__Exercise directions__: Each entry below is to be duplicated precisely.

### Given information ###

(** ** Python data *)

(** JSON payloads as Python holds them after [response.json()]: [None],
    booleans, numbers, strings, lists and dicts keyed by strings.  Numbers
    only matter through their truth value, so integers stand for them. *)
Inductive json :=
| JNull
| JBool (b : bool)
| JNum (z : Z)
| JStr (s : string)
| JList (l : list json)
| JDict (d : gmap string json).

(** Python truth value: [None], [False], zero, the empty string, the empty
    list and the empty dict are falsy. *)
Definition truthy (j : json) : bool :=
  match j with
  | JNull => false
  | JBool b => b
  | JNum z => negb (z =? 0)%Z
  | JStr s => match s with EmptyString => false | String _ _ => true end
  | JList l => match l with [] => false | _ :: _ => true end
  | JDict d => match size d with O => false | S _ => true end
  end.

(** An attribute read by [config.get(key, None)]: [None] or a string. *)
Definition str_truthy (s : option string) : bool :=
  match s with
  | None => false
  | Some EmptyString => false
  | Some (String _ _) => true
  end.

(** [f"{s}"] for a credential. *)
Definition format_str (s : option string) : string :=
  match s with
  | None => "None"
  | Some v => v
  end.

(** The exceptions that the modelled code can raise or meet. *)
Inductive exn :=
| RequestException (msg : string)
| AuthenticationError (msg : string)
| TypeError (msg : string)
| KeyError (key : string)
| AttributeError (msg : string)
| ValidationError (msg : string).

###

__Result of the task__:
(** ** Python data *)

(** JSON payloads as Python holds them after [response.json()]: [None],
    booleans, numbers, strings, lists and dicts keyed by strings.  Numbers
    only matter through their truth value, so integers stand for them. *)
Inductive json :=
| JNull
| JBool (b : bool)
| JNum (z : Z)
| JStr (s : string)
| JList (l : list json)
| JDict (d : gmap string json).

(** Python truth value: [None], [False], zero, the empty string, the empty
    list and the empty dict are falsy. *)
Definition truthy (j : json) : bool :=
  match j with
  | JNull => false
  | JBool b => b
  | JNum z => negb (z =? 0)%Z
  | JStr s => match s with EmptyString => false | String _ _ => true end
  | JList l => match l with [] => false | _ :: _ => true end
  | JDict d => match size d with O => false | S _ => true end
  end.

(** An attribute read by [config.get(key, None)]: [None] or a string. *)
Definition str_truthy (s : option string) : bool :=
  match s with
  | None => false
  | Some EmptyString => false
  | Some (String _ _) => true
  end.

(** [f"{s}"] for a credential. *)
Definition format_str (s : option string) : string :=
  match s with
  | None => "None"
  | Some v => v
  end.

(** The exceptions that the modelled code can raise or meet. *)
Inductive exn :=
| RequestException (msg : string)
| AuthenticationError (msg : string)
| TypeError (msg : string)
| KeyError (key : string)
| AttributeError (msg : string)
| ValidationError (msg : string).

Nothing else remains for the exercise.